Despite several years of intensive research, coverage and discussion about the dangers of concussions, the idea of playing through head injuries is so deeply rooted in hockey culture that two university teams kept concussed players on the ice even though they were taking part in a major concussion study.
The study, which was published Friday in a series of articles in the journal Neurosurgical Focus, was conducted during the 2011-12 hockey season by researchers from the University of Western Ontario, the University of Montreal, Harvard and other institutions.
“This culture is entrenched at all levels of hockey, from peewee to university,” said Dr. Paul S. Echlin, a concussion specialist and researcher in Burlington, Ontario, and the lead author of the study. “Concussion is a significant public health issue that requires a generational shift. As with smoking or seat belts, it doesn’t just happen overnight — it takes a massive effort and collective movement.”
The study is believed to be among the most comprehensive analyses of concussions in hockey, which has a rate of head trauma approaching that of football. Researchers followed two Canadian university teams — a men’s team and a women’s team — and scanned every player’s brain before and after the season. Players who sustained head injuries also received scans at three intervals after the injuries, with researchers using advanced magnetic resonance imaging techniques.
The teams were not named in the study, in which an independent specialist physician was present at each game and was empowered to pull any player off the ice for examination if a potential concussion was observed.
The men’s team, with 25 players and an average age of 22, played a 28-game regular season and a 3-game postseason. The women’s team, with 20 players and an average age of 20, played 24 regular-season games and no playoff games.

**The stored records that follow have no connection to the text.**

(* ===== verification/Bytes.v ===== *)
(** * Bytes, fixed-width encodings, byte order and hexadecimal text

    What the program uses of the Rust standard library on bytes:
    [to_le_bytes]/[to_be_bytes]/[from_be_bytes], the lexicographic [Ord] of
    [[u8; N]], the ["{byte:02x}"] rendering of hashes and
    [u8::from_str_radix(_, 16)]. *)

From Stdlib Require DecimalString DecimalN.
From S2P Require Import Prelude.

Abbreviation byte := Byte.byte.
Abbreviation bytes := (list Byte.byte).

#[export] Instance byte_eq_dec : EqDecision byte := Byte.byte_eq_dec.

#[export] Program Instance byte_countable : Countable byte :=
  inj_countable Byte.to_N Byte.of_N _.
Next Obligation. intros b. apply Byte.of_to_N. Qed.

#[export] Instance byte_inhabited : Inhabited byte := populate x00.

Definition byte_to_Z (b : byte) : Z := Z.of_N (Byte.to_N b).

(** [z as u8]. *)
Definition byte_of_Z (z : Z) : byte :=
  default x00 (Byte.of_N (Z.to_N (z mod 256))).

Lemma byte_to_Z_range b : 0 ≤ byte_to_Z b < 256.
Proof. unfold byte_to_Z. pose proof (Byte.to_N_bounded b). lia. Qed.

Lemma byte_of_to_Z b : byte_of_Z (byte_to_Z b) = b.
Proof.
  unfold byte_of_Z. rewrite Z.mod_small by apply byte_to_Z_range.
  unfold byte_to_Z. by rewrite N2Z.id, Byte.of_to_N.
Qed.

Lemma byte_to_of_Z z : byte_to_Z (byte_of_Z z) = z mod 256.
Proof.
  unfold byte_of_Z, byte_to_Z.
  pose proof (Z.mod_pos_bound z 256 ltac:(lia)) as Hz.
  destruct (Byte.of_N (Z.to_N (z mod 256))) as [b|] eqn:Hb; simpl.
  - apply Byte.to_of_N in Hb. rewrite Hb. lia.
  - apply Byte.of_N_None_iff in Hb. lia.
Qed.

#[export] Instance byte_to_Z_inj : Inj (=) (=) byte_to_Z.
Proof. intros b1 b2 H. by rewrite <-(byte_of_to_Z b1), H, byte_of_to_Z. Qed.

(** ** Little- and big-endian encodings *)

Fixpoint le_bytes (n : nat) (z : Z) : bytes :=
  match n with
  | O => []
  | S n => byte_of_Z z :: le_bytes n (z / 256)
  end.

Fixpoint of_le_bytes (bs : bytes) : Z :=
  match bs with
  | [] => 0
  | b :: bs => byte_to_Z b + 256 * of_le_bytes bs
  end.

Definition be_bytes (n : nat) (z : Z) : bytes := reverse (le_bytes n z).
Definition of_be_bytes (bs : bytes) : Z := of_le_bytes (reverse bs).

Lemma length_le_bytes n z : length (le_bytes n z) = n.
Proof. revert z. induction n; intros z; simpl; [done|]. by rewrite IHn. Qed.

Lemma length_be_bytes n z : length (be_bytes n z) = n.
Proof. unfold be_bytes. by rewrite length_reverse, length_le_bytes. Qed.

Lemma pow256_S n : 256 ^ Z.of_nat (S n) = 256 * 256 ^ Z.of_nat n.
Proof. rewrite Nat2Z.inj_succ, Z.pow_succ_r by lia. done. Qed.

Lemma of_le_le_bytes n z : of_le_bytes (le_bytes n z) = z mod 256 ^ Z.of_nat n.
Proof.
  revert z. induction n as [|n IH]; intros z; cbn [le_bytes of_le_bytes].
  - by rewrite Z.mod_1_r.
  - rewrite byte_to_of_Z, IH, pow256_S.
    rewrite Z.rem_mul_r by lia. done.
Qed.

Lemma of_le_bytes_range bs : 0 ≤ of_le_bytes bs < 256 ^ Z.of_nat (length bs).
Proof.
  induction bs as [|b bs IH]; cbn [of_le_bytes length]; [lia|].
  rewrite pow256_S. pose proof (byte_to_Z_range b). lia.
Qed.

Lemma le_bytes_of_le bs : le_bytes (length bs) (of_le_bytes bs) = bs.
Proof.
  induction bs as [|b bs IH]; cbn [of_le_bytes length le_bytes]; [done|].
  f_equal.
  - apply (inj byte_to_Z). rewrite byte_to_of_Z, Z.mul_comm, Z.mod_add by lia.
    apply Z.mod_small, byte_to_Z_range.
  - rewrite Z.mul_comm, Z.div_add by lia.
    by rewrite Z.div_small, Z.add_0_l by apply byte_to_Z_range.
Qed.

Lemma le_bytes_inj n z1 z2 :
  0 ≤ z1 < 256 ^ Z.of_nat n → 0 ≤ z2 < 256 ^ Z.of_nat n →
  le_bytes n z1 = le_bytes n z2 → z1 = z2.
Proof.
  intros H1 H2 H. apply (f_equal of_le_bytes) in H.
  rewrite !of_le_le_bytes in H. by rewrite !Z.mod_small in H.
Qed.

Lemma of_be_be_bytes n z : of_be_bytes (be_bytes n z) = z mod 256 ^ Z.of_nat n.
Proof. unfold of_be_bytes, be_bytes. by rewrite reverse_involutive, of_le_le_bytes. Qed.

Lemma of_be_bytes_range bs : 0 ≤ of_be_bytes bs < 256 ^ Z.of_nat (length bs).
Proof. unfold of_be_bytes. rewrite <-length_reverse. apply of_le_bytes_range. Qed.

Lemma be_bytes_of_be bs : be_bytes (length bs) (of_be_bytes bs) = bs.
Proof.
  unfold be_bytes, of_be_bytes. rewrite <-(length_reverse bs), le_bytes_of_le.
  apply reverse_involutive.
Qed.

Lemma of_le_bytes_app bs1 bs2 :
  of_le_bytes (bs1 ++ bs2)
  = of_le_bytes bs1 + 256 ^ Z.of_nat (length bs1) * of_le_bytes bs2.
Proof.
  induction bs1 as [|b bs1 IH]; cbn [of_le_bytes app length]; [lia|].
  rewrite IH, pow256_S. ring.
Qed.

Lemma of_be_bytes_app bs1 bs2 :
  of_be_bytes (bs1 ++ bs2)
  = of_be_bytes bs1 * 256 ^ Z.of_nat (length bs2) + of_be_bytes bs2.
Proof.
  unfold of_be_bytes. rewrite reverse_app, of_le_bytes_app, length_reverse. ring.
Qed.

Lemma of_be_bytes_nil : of_be_bytes [] = 0.
Proof. done. Qed.

Lemma of_be_bytes_cons b bs :
  of_be_bytes (b :: bs)
  = byte_to_Z b * 256 ^ Z.of_nat (length bs) + of_be_bytes bs.
Proof.
  change (b :: bs) with ([b] ++ bs). rewrite of_be_bytes_app. f_equal.
  unfold of_be_bytes. cbn. lia.
Qed.

Lemma of_be_bytes_replicate_0 n : of_be_bytes (replicate n x00) = 0.
Proof.
  induction n; simpl; [done|]. rewrite of_be_bytes_cons, IHn. done.
Qed.

Lemma of_be_bytes_inj bs1 bs2 :
  length bs1 = length bs2 → of_be_bytes bs1 = of_be_bytes bs2 → bs1 = bs2.
Proof.
  intros Hl H. rewrite <-(be_bytes_of_be bs1), <-(be_bytes_of_be bs2).
  by rewrite Hl, H.
Qed.

#[global] Arguments le_bytes : simpl never.
#[global] Arguments be_bytes : simpl never.
#[global] Arguments of_le_bytes : simpl never.
#[global] Arguments of_be_bytes : simpl never.
#[global] Arguments byte_of_Z : simpl never.
#[global] Arguments byte_to_Z : simpl never.

(** ** Lexicographic order: the derived [Ord] of byte arrays *)

Fixpoint bytes_leb (a b : bytes) : bool :=
  match a, b with
  | [], _ => true
  | _ :: _, [] => false
  | x :: a, y :: b =>
      if bool_decide (byte_to_Z x < byte_to_Z y) then true
      else if bool_decide (byte_to_Z x = byte_to_Z y) then bytes_leb a b
      else false
  end.

(** On arrays of one length the lexicographic order is the numeric order of
    the big-endian values. *)
Lemma bytes_leb_be a b :
  length a = length b →
  bytes_leb a b = bool_decide (of_be_bytes a ≤ of_be_bytes b).
Proof.
  revert b. induction a as [|x a IH]; intros [|y b] Hl; simplify_eq/=.
  { done. }
  rewrite !of_be_bytes_cons.
  pose proof (of_be_bytes_range a). pose proof (of_be_bytes_range b) as Hb.
  rewrite <-Hl in Hb |- *. set (p := 256 ^ Z.of_nat (length a)) in *.
  case_bool_decide as Hlt; [|case_bool_decide as Heq].
  - symmetry. apply bool_decide_eq_true. nia.
  - rewrite IH by done. rewrite Heq. apply bool_decide_ext. lia.
  - symmetry. apply bool_decide_eq_false. nia.
Qed.

(** ** Hexadecimal text *)

Definition hex_digit (z : Z) : Ascii.ascii :=
  Ascii.ascii_of_N (Z.to_N (if bool_decide (z < 10) then 48 + z else 87 + z)).

(** One [char::to_digit(16)]: digits in either case. *)
Definition hex_value (c : Ascii.ascii) : option Z :=
  let n := Z.of_N (Ascii.N_of_ascii c) in
  if bool_decide (48 ≤ n ≤ 57) then Some (n - 48)
  else if bool_decide (97 ≤ n ≤ 102) then Some (n - 87)
  else if bool_decide (65 ≤ n ≤ 70) then Some (n - 55)
  else None.

(** ["{byte:02x}"] for every byte. *)
Fixpoint to_hex (bs : bytes) : string :=
  match bs with
  | [] => EmptyString
  | b :: bs =>
      String (hex_digit (byte_to_Z b / 16))
        (String (hex_digit (byte_to_Z b mod 16)) (to_hex bs))
  end.

(** [u8::from_str_radix] of a two-byte chunk.  A leading ['+'] is accepted by
    the standard library, so ["+f"] is 15. *)
Definition u8_from_str_radix_16 (c1 c2 : Ascii.ascii) : option Z :=
  if bool_decide (c1 = Ascii.ascii_of_N 43) then hex_value c2
  else
    h ← hex_value c1;
    l ← hex_value c2;
    Some (16 * h + l).

Lemma hex_value_digit z : 0 ≤ z < 16 → hex_value (hex_digit z) = Some z.
Proof.
  intros H.
  assert (z = 0 ∨ z = 1 ∨ z = 2 ∨ z = 3 ∨ z = 4 ∨ z = 5 ∨ z = 6 ∨ z = 7 ∨
    z = 8 ∨ z = 9 ∨ z = 10 ∨ z = 11 ∨ z = 12 ∨ z = 13 ∨ z = 14 ∨ z = 15) as Hz
    by lia.
  destruct_or! Hz; subst; vm_compute; reflexivity.
Qed.

Lemma hex_digit_not_plus z : 0 ≤ z < 16 → hex_digit z ≠ Ascii.ascii_of_N 43.
Proof. intros Hz Heq. apply hex_value_digit in Hz. by rewrite Heq in Hz. Qed.

Lemma u8_from_str_radix_16_hex b :
  u8_from_str_radix_16 (hex_digit (byte_to_Z b / 16))
    (hex_digit (byte_to_Z b mod 16)) = Some (byte_to_Z b).
Proof.
  pose proof (byte_to_Z_range b) as Hb.
  assert (0 ≤ byte_to_Z b / 16 < 16).
  { split; [apply Z.div_pos|apply Z.div_lt_upper_bound]; lia. }
  assert (0 ≤ byte_to_Z b mod 16 < 16) by (apply Z.mod_pos_bound; lia).
  unfold u8_from_str_radix_16.
  rewrite bool_decide_eq_false_2 by by apply hex_digit_not_plus.
  rewrite !hex_value_digit by done. simpl. f_equal.
  pose proof (Z.div_mod (byte_to_Z b) 16). lia.
Qed.

#[export] Instance to_hex_inj : Inj (=) (=) to_hex.
Proof.
  intros bs1. induction bs1 as [|b1 bs1 IH]; intros [|b2 bs2] H; try done.
  cbn [to_hex] in H. injection H as H1 H2 H3.
  f_equal; [|by apply IH].
  apply (inj byte_to_Z). apply (inj Some).
  by rewrite <-!u8_from_str_radix_16_hex, H1, H2.
Qed.

(** ** Decimal text *)

(** ["{}"] of an unsigned integer. *)
Definition decimal (z : Z) : string :=
  DecimalString.NilZero.string_of_uint (N.to_uint (Z.to_N z)).

(** ** A computable binary code, for concrete instances of third-party codecs *)
Module Digits.

(** The binary digits of a value's code, a byte each. *)
Fixpoint print (p : positive) : bytes :=
  match p with
  | xH => []
  | xO p => x00 :: print p
  | xI p => x01 :: print p
  end.

Fixpoint parse (bs : bytes) : positive :=
  match bs with
  | [] => xH
  | b :: bs => if bool_decide (b = x01) then xI (parse bs) else xO (parse bs)
  end.

Lemma byte_parse_print p : parse (print p) = p.
Proof. induction p as [p IH|p IH|]; cbn; rewrite ?IH; done. Qed.

End Digits.
(* ===== verification/State.v ===== *)
(** * state.rs: the unspent transaction outputs

    [UtxoSet] is its one field, the map [entries].  An error return of
    [apply_transaction] precedes its first mutation, so the new set is the
    payload of [Ok]. *)

From S2P Require Import Prelude Bytes Crypto Types.

Inductive ValidationError :=
| EmptyOutputs
| MissingInput (o : OutPoint)
| DuplicateInput (o : OutPoint)
| InvalidLockingData (o : OutPoint)
| InvalidUnlockingData (o : OutPoint)
| SignatureMismatch (o : OutPoint)
| OutputValueOverflow
| InputValueOverflow
| Overspend (input_value output_value : Amount).

#[export] Instance ValidationError_eq_dec : EqDecision ValidationError.
Proof. unfold Amount. solve_decision. Defined.

Notation UtxoSet := (gmap OutPoint Utxo).

Record ValidationResult := { spent_inputs : list OutPoint; fee : Amount }.

(** ** Operations *)

Definition UtxoSet_new : UtxoSet := ∅.
Definition UtxoSet_len (U : UtxoSet) : nat := size U.
Definition UtxoSet_is_empty (U : UtxoSet) : bool := bool_decide (U = ∅).
Definition UtxoSet_get (U : UtxoSet) (o : OutPoint) : option Utxo := U !! o.
Definition UtxoSet_iter (U : UtxoSet) : list (OutPoint * Utxo) := map_to_list U.
Definition UtxoSet_insert (U : UtxoSet) (u : Utxo) : UtxoSet * option Utxo :=
  (<[outpoint u := u]> U, U !! outpoint u).

Definition sum_outputs (outs : list TxOut) : result ValidationError Amount :=
  try_fold (λ total o, ok_or (checked_add 64 total (value o)) OutputValueOverflow) 0 outs.

Section state.
Context `{C : Crypto}.

(** The body of the loop over [tx.inputs], on [(seen_inputs, input_value)]. *)
Definition check_input (U : UtxoSet) (digest : bytes)
    (st : gset OutPoint * Z) (input : TxIn) : result ValidationError (gset OutPoint * Z) :=
  let '(seen_inputs, input_value) := st in
  let o := previous_output input in
  if bool_decide (o ∈ seen_inputs) then Err (DuplicateInput o)
  else
    utxo ← ok_or (U !! o) (MissingInput o);
    verifying_key ← ok_or (parse_verifying_key (locking_data (output utxo)))
                      (InvalidLockingData o);
    signature ← ok_or (parse_signature (unlocking_data input)) (InvalidUnlockingData o);
    if verify_message signature verifying_key digest then
      input_value ← ok_or (checked_add 64 input_value (value (output utxo)))
                      InputValueOverflow;
      Ok ({[ o ]} ∪ seen_inputs, input_value)
    else Err (SignatureMismatch o).

Definition validate_transaction_inner (U : UtxoSet) (tx : Transaction)
    : result ValidationError ValidationResult :=
  match outputs tx with
  | [] => Err EmptyOutputs
  | _ :: _ =>
      output_value ← sum_outputs (outputs tx);
      if is_coinbase tx then Ok {| spent_inputs := []; fee := 0 |}
      else
        digest ← expect (signing_digest tx);
        st ← try_fold (check_input U digest) (∅, 0) (inputs tx);
        let input_value := st.2 in
        if bool_decide (input_value < output_value)
        then Err (Overspend input_value output_value)
        else Ok {| spent_inputs := previous_output <$> inputs tx;
                   fee := input_value - output_value |}
  end.

Definition validate_transaction (U : UtxoSet) (tx : Transaction)
    : result ValidationError unit :=
  (λ _, ()) <$> validate_transaction_inner U tx.

Definition transaction_fee (U : UtxoSet) (tx : Transaction)
    : result ValidationError Amount :=
  validation ← validate_transaction_inner U tx;
  Ok (fee validation).

(** [for (vout, output) in tx.outputs.iter().cloned().enumerate()]. *)
Fixpoint insert_outputs (id : Txid) (h : BlockHeight) (coinbase : bool)
    (vout : nat) (outs : list TxOut) (U : UtxoSet) : may_panic UtxoSet :=
  match outs with
  | [] => Some U
  | out :: outs =>
      v ← try_from 32 (Z.of_nat vout);
      let utxo := {| outpoint := {| txid := id; Types.vout := v |}; output := out;
                     created_at_height := h; utxo_is_coinbase := coinbase |} in
      insert_outputs id h coinbase (S vout) outs (<[outpoint utxo := utxo]> U)
  end.

Definition apply_transaction (U : UtxoSet) (tx : Transaction) (h : BlockHeight)
    : result ValidationError UtxoSet :=
  validation ← validate_transaction_inner U tx;
  let U := if is_coinbase tx then U
           else foldl (λ U o, delete o U) U (spent_inputs validation) in
  id ← expect (Transaction_txid tx);
  expect (insert_outputs id h (is_coinbase tx) 0 (outputs tx) U).

End state.

(** ** Specification *)

Definition out_value (tx : Transaction) : Z := Zsum (value <$> outputs tx).

Definition coin_value (U : UtxoSet) (o : OutPoint) : Z :=
  match U !! o with Some u => value (output u) | None => 0 end.

Definition in_value (U : UtxoSet) (tx : Transaction) : Z :=
  Zsum (coin_value U ∘ previous_output <$> inputs tx).

(** The total value of a set of coins. *)
Definition total_value (U : UtxoSet) : Z :=
  Zsum ((λ p, value (output p.2)) <$> map_to_list U).

(** Every coin is stored under its own outpoint and holds a [u64] value. *)
Definition utxos_wf (U : UtxoSet) : Prop :=
  map_Forall (λ o u, outpoint u = o ∧ TxOut_wf (output u)) U.

#[export] Instance utxos_wf_dec U : Decision (utxos_wf U).
Proof. unfold utxos_wf. apply _. Defined.

Section spec.
Context `{C : Crypto}.

(** The holder of the coin's key signed [digest]. *)
Definition authorized (U : UtxoSet) (digest : bytes) (i : TxIn) : Prop :=
  ∃ u vk sg, U !! previous_output i = Some u
  ∧ parse_verifying_key (locking_data (output u)) = Some vk
  ∧ parse_signature (unlocking_data i) = Some sg
  ∧ verify_message sg vk digest = true.

(** The validity rules, independently of the order they are checked in. *)
Definition spend_valid (U : UtxoSet) (tx : Transaction) (f : Z) : Prop :=
  ∃ digest, signing_digest tx = Some digest
  ∧ NoDup (previous_output <$> inputs tx)
  ∧ Forall (authorized U digest) (inputs tx)
  ∧ in_value U tx < 2 ^ 64
  ∧ f = in_value U tx - out_value tx ∧ 0 ≤ f.

Definition tx_valid (U : UtxoSet) (tx : Transaction) (f : Z) : Prop :=
  outputs tx ≠ [] ∧ out_value tx < 2 ^ 64
  ∧ if is_coinbase tx then f = 0 else spend_valid U tx f.
Lemma solve_candidate_found c j :
  Block_encodable c → u32 (nonce (header c)) → validate_block (nth_nonce c j) = Ok () →
  ∃ fuel b, (fuel ≤ S j)%nat ∧ solve_candidate fuel c = Ok b.
Proof.
  revert c. induction j as [|j IH]; intros c He Hn Hj.
  - rewrite nth_nonce_0 in Hj by done. exists 1%nat, c. cbn. by rewrite Hj.
  - destruct (validate_block c) as [[]|e|] eqn:Hv.
    + exists 1%nat, c. cbn. rewrite Hv. split; [lia|done].
    + rewrite <-nth_nonce_S in Hj.
      destruct (IH (bump_nonce c)) as (fuel & b & ? & ?); [done|apply bump_nonce_u32|done|].
      exists (S fuel), b. cbn. rewrite Hv. split; [lia|done].
    + by destruct (validate_block_no_panic c He).
Qed.

Lemma solve_candidate_none fuel c :
  Block_encodable c → u32 (nonce (header c)) →
  (∀ n, u32 n → validate_block (with_nonce c n) ≠ Ok ()) →
  solve_candidate fuel c = Err OutOfFuel.
Proof.
  revert c. induction fuel as [|fuel IH]; intros c He Hn Hno; cbn; [done|].
  destruct (validate_block c) as [[]|e|] eqn:Hv.
  - destruct (Hno (nonce (header c))); [done|]. by rewrite with_nonce_id.
  - apply IH; [done|apply bump_nonce_u32|done].
  - by destruct (validate_block_no_panic c He).
Qed.

Lemma solve_candidate_mono f1 f2 c b :
  solve_candidate f1 c = Ok b → (f1 ≤ f2)%nat → solve_candidate f2 c = Ok b.
Proof.
  revert f2 c. induction f1 as [|f1 IH]; intros f2 c; cbn; [done|]. intros Hs Hle.
  destruct f2 as [|f2]; [lia|]. cbn. destruct (validate_block c); [done| |done].
  apply IH; [done|lia].
Qed.

Lemma merkle_root_header b1 b2 :
  transactions b1 = transactions b2 → merkle_root b1 = merkle_root b2.
Proof. intros H. unfold merkle_root. by rewrite H. Qed.

Lemma build_candidate_Some prev r vk u bts txs c :
  build_candidate prev r vk u bts txs = Some c →
  transactions c = coinbase_transaction r vk u :: txs
  ∧ prev_blockhash (header c) = prev ∧ bits (header c) = bts ∧ nonce (header c) = 0
  ∧ merkle_root c = Some (header_merkle_root (header c)).
Proof.
  unfold build_candidate. intros (root & Hr & [= <-])%bind_Some. cbn.
  by split_and!.
Qed.

Lemma coinbase_transaction_encodable `{!CryptoLaws C} r vk u :
  encodable true (coinbase_transaction r vk u).
Proof.
  split_and!; [done|done|by intros _; constructor|]. repeat constructor. cbn.
  unfold fits_u32, verifying_key_bytes. by rewrite VerifyingKey_to_bytes_length.
Qed.

Lemma build_candidate_total `{!CryptoLaws C} prev r vk u bts txs :
  Forall (encodable true) txs →
  ∃ c, build_candidate prev r vk u bts txs = Some c ∧ Block_encodable c.
Proof.
  intros Htxs. unfold build_candidate.
  match goal with |- context [merkle_root ?b] => destruct (merkle_root_total b) as [root Hr] end.
  { constructor; [apply coinbase_transaction_encodable|done]. }
  rewrite Hr. cbn. eexists. split; [done|].
  constructor; [apply coinbase_transaction_encodable|done].
Qed.

(** What mining returns is within machine ranges and encodable. *)
Lemma mine_block_wf `{!CryptoLaws C} fuel prev r vk u bts txs b :
  BlockHash_wf prev → u64 r → u32 u → u32 bts →
  Forall Transaction_wf txs → Forall (encodable true) txs →
  mine_block fuel prev r vk u bts txs = Ok b →
  Block_wf b ∧ Block_encodable b ∧ prev_blockhash (header b) = prev.
Proof.
  intros Hp Hr Hu Hb Hw He Hm.
  destruct (build_candidate_total prev r vk u bts txs He) as (c & Hc & Hce).
  destruct (build_candidate_Some _ _ _ _ _ _ _ Hc) as (Htx & Hprev & Hbits & Hn & Hroot).
  unfold mine_block in Hm. rewrite Hc in Hm. cbn in Hm.
  apply solve_candidate_Ok in Hm as (_ & n & Hnn & ->); [|by rewrite Hn].
  assert (header_version (header c) = 1 ∧ time (header c) = 1) as [Hv Ht].
  { unfold build_candidate in Hc. by apply bind_Some in Hc as (? & _ & [= <-]). }
  split_and!; [|done|done]. split.
  - split_and!; cbn; [by rewrite Hv|by rewrite Hprev|by eapply merkle_root_length|by rewrite Ht
      |by rewrite Hbits|done].
  - cbn. rewrite Htx. constructor; [|done]. split_and!; cbn; [done|done|constructor|].
    repeat constructor; apply Hr.
Qed.

(** A header-independent defect survives every nonce. *)
Lemma validate_block_coinbase_defect c n first rest :
  transactions c = first :: rest → existsb is_coinbase rest = true →
  validate_block (with_nonce c n) ≠ Ok ().
Proof.
  intros Htx Hex. unfold validate_block, with_nonce; cbn [transactions]. rewrite Htx.
  destruct (validate_header_pow _); cbn; [|done..]. destruct (is_coinbase first); cbn; [|done].
  by rewrite Hex.
Qed.

Lemma validate_block_bits_defect c n :
  from_compact (bits (header c)) = None → validate_block (with_nonce c n) ≠ Ok ().
Proof.
  intros Hb. unfold validate_block, validate_header_pow, with_nonce; cbn [header bits].
  by rewrite Hb.
Qed.

End mining.

(** ** The miner worker

    The worker thread and the thread that owns the [Miner] handle share the
    generation counter and the command channel.  A handle operation is two
    atomic steps, the [fetch_add] and the [send], and the worker can run between them. *)

Inductive MinerCommand :=
| Submit (generation : Z) (candidate : Block)
| Cancel (generation : Z)
| Stop.

(** Where the worker is in [run_miner_worker]: at the head of the outer loop,
    about to load the generation, past that check, or in the
    [try_recv] loop with its [replace_current]. *)
Inductive worker_pc := Top | Check | Work | Drain (replace_current : bool) | Stopped.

Over the course of the season, there were five observed or self-reported concussions on the men’s team and six on the women’s team.
Researchers noted several instances of coaches, trainers and players avoiding examinations, ignoring medical advice or otherwise obstructing the study, even though the players had signed consent forms to participate and university ethics officials had given institutional consent.
“Unless something is broken, I want them out playing,” one coach said, according to the study.
In one incident, a neurologist observing the men’s team pulled a defenseman during the first period of a game after the player took two hits and was skating slowly. During the intermission the player reported dizziness and was advised to sit out, but the coach suggested he play the second period and “skate it off.” The defenseman stumbled through the rest of the game.
“At the end of the third period, I spoke with the player and the trainer and said that he should not play until he was formally evaluated and underwent the formal return-to-play protocol,” the neurologist said, as reported in the study. “I was dismayed to see that he played the next evening.”
After the team returned from its trip, the neurologist questioned the trainer about overruling his advice and placing the defenseman at risk.
“The trainer responded that he and the player did not understand the decision and that most of the team did not trust the neurologist,” according to the study. “He requested that the physician no longer be used to cover any more games.”
In another episode, a physician observer assessed a minor concussion in a female player and recommended that she miss the next night’s game. Even though the coach’s own playing career had ended because of concussions, she overrode the medical advice and inserted the player the next evening.
According to the report, the coach refused to speak to another physician observer on the second evening. The trainer was reluctant to press the issue with the coach because, the trainer said, the coach did not want the study to interfere with the team.